Sunday, June 10, 2007

NBA Finals: Game 2

Spurs 103, Cavaliers 92
Spurs lead series 2-0

If you're anything like me and feel like, somehow, your personal pride has been wounded when your team loses on the big stage, may I suggest something:

Don't read the papers Monday. Don't read the national Web sites. Don't watch SportsCenter. You know what's coming.

Bill Simmons pointing and laughing at what a joke the Cavs are. Sam Smith of the Chicago Tribune harrumphing about how LeBron James will be lucky to be the next John Starks, let alone Michael Jordan.

From Stephen A. Smith to Ric Bucher, Charley Rosen to Kelly Dwyer, and even some of our own Cleveland faithful, the scoffs will come in every way, shape and form:

"The Cavs are the worst team in Finals history. LeBron James is a world-class failure on basketball's biggest stage. They don't belong here. LeBron doesn't belong here. They got here because of a stroke of luck in playoff seeding and because the Pistons beat themselves. They'll be lucky to ever make it back. Can we please see the Spurs play a real team now? Pretty please?"

And I'm sugarcoating it for the sake of brevity.

You know it's coming. It will be merciless, and in the case of Simmons and Rosen, downright cruel. Don't put yourself through it. Hate mail will only make it worse, especially in the case of Simmons, who is notoriously thin-skinned and needs to respond to e-mailed insults with vicious public putdowns.

(The more I read Simmons, the more I think his attitude is garbage about 95 percent of the time. It seems all he ever does is trash other cities' teams and players and whine every time the slightest thing goes wrong in Boston. But that's another column for another time.)

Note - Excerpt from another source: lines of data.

(* ===== verification/IngressEngine.v ===== *)
(** * The ingress engine: ingress/store.go, engine.go, engine_http.go, engine_tls.go

    Requests are routed by host and path: from the cluster's route tables, else
    from the bindings remembered from earlier requests, else from the domain
    entry a slave has replicated.  TLS connections are dispatched by the server
    name of their ClientHello. *)

From Stdlib Require Import Ascii.
From S2P Require Import Prelude GoStrings GoTime Metadata HostNames K8sObjects IngressBridge ClientHello CertLRU CertResolver.

Open Scope Z_scope.

(** ** store.go: remembered bindings *)

Abbreviation memoryStore := (gmap string (list BackendBinding)) (only parsing).

Definition newMemoryStore : memoryStore := ∅.

Definition parseBindingPath (binding : BackendBinding) : string :=
  if bool_decide (bb_Path binding = "") then "/" else bb_Path binding.

Definition parseBindingPriority (binding : BackendBinding) : Z := bb_Priority binding.

Definition bindingMatchesPath (binding : BackendBinding) (requestPath : string) : bool :=
  let path := parseBindingPath binding in
  if bool_decide (path = "/") || bool_decide (path = "") then true
  else if bool_decide (len requestPath < len path)%nat then false
  else HasPrefix requestPath path.

Definition betterBinding (requestPath : string) (left right : BackendBinding) : bool :=
  let leftPriority := parseBindingPriority left in
  let rightPriority := parseBindingPriority right in
  if bool_decide (leftPriority <> rightPriority) then bool_decide (leftPriority > rightPriority)
  else
    let leftPath := parseBindingPath left in
    let rightPath := parseBindingPath right in
    if bool_decide (len leftPath <> len rightPath) then bool_decide (len rightPath < len leftPath)%nat
    else bindingMatchesPath left requestPath && negb (bindingMatchesPath right requestPath).

Definition allowed_protocol (allowed : option (list RouteKind)) (candidate : BackendBinding) : bool :=
  match allowed with
  | None => true
  | Some protocols => bool_decide (bb_Protocol candidate ∈ protocols)
  end.

Definition selectLocked (hostname requestPath : string) (allowed : option (list RouteKind))
    (s : memoryStore) : option BackendBinding :=
  foldl (fun selected candidate =>
           if allowed_protocol allowed candidate
           then pick_best (betterBinding requestPath) selected candidate else selected)
    None (default [] (s !! hostname)).

Definition Get (hostname requestPath : string) (s : memoryStore) : option BackendBinding :=
  selectLocked (normalizeHost hostname) requestPath None s.

Definition GetByProtocol (hostname requestPath : string) (protocols : list RouteKind) (s : memoryStore)
    : option BackendBinding :=
  selectLocked (normalizeHost hostname) requestPath (Some protocols) s.

Definition Put (binding : BackendBinding) (s : memoryStore) : memoryStore :=
  let host := normalizeHost (bb_Hostname binding) in
  <[host := default [] (s !! host) ++ [binding]]> s.

Definition Delete (hostname : string) (s : memoryStore) : memoryStore :=
  delete (normalizeHost hostname) s.

Definition Clear (s : memoryStore) : memoryStore := ∅.

(** The readers the engine is given: [GetDomainEntryByHostname] of a slave's
    read-only cache, or [GetDomainEntryProjectionByDomain] of a repository.  A
    slave may have no cache. *)
Definition RouteLookupReader : Type := string -> result (option DomainEntryProjection).
Definition ReplicaReader : Type := option RouteLookupReader.

Definition lookupRouteFromReadOnlyCache (slave : ReplicaReader) (hostname : string)
    : result (option DomainEntryProjection) :=
  match slave with
  | None => Ok None
  | Some cache => cache hostname
  end.

(** ** Routes of a domain entry *)

Definition httpRouteMatches (path requestPath : string) : bool :=
  if bool_decide (path = "") || bool_decide (path = "/") then true
  else
    let requestPath := if bool_decide (requestPath = "") then "/" else requestPath in
    HasPrefix requestPath path.

Definition better_http_route (route selected : HTTPRouteProjection) : bool :=
  bool_decide (rp_Priority route > rp_Priority selected) ||
  (bool_decide (rp_Priority route = rp_Priority selected) &&
   bool_decide (len (rp_Path selected) < len (rp_Path route))%nat).

Definition selectHTTPRoute (routes : list HTTPRouteProjection) (requestPath : string)
    : option HTTPRouteProjection :=
  foldl (fun selected route =>
           if httpRouteMatches (rp_Path route) requestPath
           then pick_best better_http_route selected route else selected) None routes.

Definition bindingFromProjection (entry : DomainEntryProjection) (requestPath : string) (kind : RouteKind)
    : option BackendBinding :=
  if bool_decide (kind = RouteKindHTTP) || bool_decide (kind = RouteKindHTTPS)
     || bool_decide (kind = RouteKindGRPC) then
    route ← selectHTTPRoute (dp_HTTPRoutes entry) requestPath;
    ref ← rp_BackendRef route;
    Some {| bb_ID := rp_ID route; bb_Hostname := dp_Hostname entry; bb_ServiceID := "";
            bb_Namespace := sb_ServiceNamespace ref; bb_Name := sb_ServiceName ref;
            bb_Address := backendAddress (Some ref); bb_Port := sb_Port ref;
            bb_Protocol := if bool_decide (kind = RouteKindGRPC) then RouteKindGRPC else RouteKindHTTP;
            bb_RouteVersion := 1; bb_Path := rp_Path route; bb_Priority := rp_Priority route;
            bb_BackendJSON := ""; bb_BackendRef := Some ref; bb_DomainEntryID := "" |}
  else if bool_decide (kind = RouteKindTLSTerminate) || bool_decide (kind = RouteKindTLSPassthrough)
     || bool_decide (kind = RouteKindTCP) || bool_decide (kind = RouteKindUDP) then
    ref ← dp_BindedBackendRef entry;
    Some {| bb_ID := sb_ID ref; bb_Hostname := dp_Hostname entry; bb_ServiceID := "";
            bb_Namespace := sb_ServiceNamespace ref; bb_Name := sb_ServiceName ref;
            bb_Address := backendAddress (Some ref); bb_Port := sb_Port ref; bb_Protocol := kind;
            bb_RouteVersion := 0; bb_Path := ""; bb_Priority := 0; bb_BackendJSON := "";
            bb_BackendRef := Some ref; bb_DomainEntryID := "" |}
  else None.

Definition normalizeProxyPathPrefix (path : string) : string :=
  let path := TrimSpace path in
  if bool_decide (path = "") || negb (HasPrefix path "/") then "/" else path.

(** ** engine.go *)

Record ProxyTarget := mkProxyTarget {
  pt_Hostname : string;
  pt_Port : Z;
  pt_UpstreamURL : string;
  pt_Protocol : string;
  pt_PathPrefix : string;
}.

(** [RouteResult]: [None] is [Found: false]. *)
Definition RouteResult : Type := option ProxyTarget.

Record EngineOptions := mkEngineOptions {
  op_HTTPListenAddr : string;
  op_TLSListenAddr : string;
  op_K8sEnabled : bool;
  op_K8sIngressClass : string;
  op_MasterHTTP01ProxyURL : string;
}.

Record Engine := mkEngine {
  en_opts : EngineOptions;
  en_repo : option RouteLookupReader;
  en_slave : option ReplicaReader;
  en_k8sBridge : option K8sBridge;
  en_k8sLoaded : bool;
  en_memory : memoryStore;
}.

You don't need to listen to the yahoos who will make it seem like you are stupid for even trying to root for the Cavs. While some of them have a basic idea or two right, most of what they have said and will say is overstated for dramatic effect.

The national columnists who will tell you that the Cavs are the worst NBA Finals team ever have this right: The Cavs' offense is not NBA Finals-caliber. It really isn't even playoff-caliber. The only thing that saves Cleveland's offense is LeBron James and the occasional hot shooting streak from Daniel Gibson or Sasha Pavlovic.

In two games against the Spurs, that much has been revealed. The Cavs simply cannot match San Antonio basket for basket. To even try is an exercise in futility.

The simple fact is that the Cavs have been lugging their offense around like dead weight all season. In order for the Cavs to turn the corner and win a championship, that needs to change, whether it's in the next two weeks or next two years.

You simply need to have an offense that doesn't require LeBron to play out of his mind in order to have a chance to win a road playoff game in Detroit, or San Antonio, or anyplace else where road playoff wins come around only slightly more often than Halley's Comet.

But the Cavs do have a saving grace, and it's why, despite the hailstorm of criticism that awaits Mike Brown between now and the Cavs' next win, I am happy to have him coaching here.

Their defense is very much NBA Finals-caliber. Two years ago, this team didn't even play defense. Now, they have the best defense in the Eastern Conference. Somehow, Brown took a giant lump of Play-Doh and turned it into fine sculpture.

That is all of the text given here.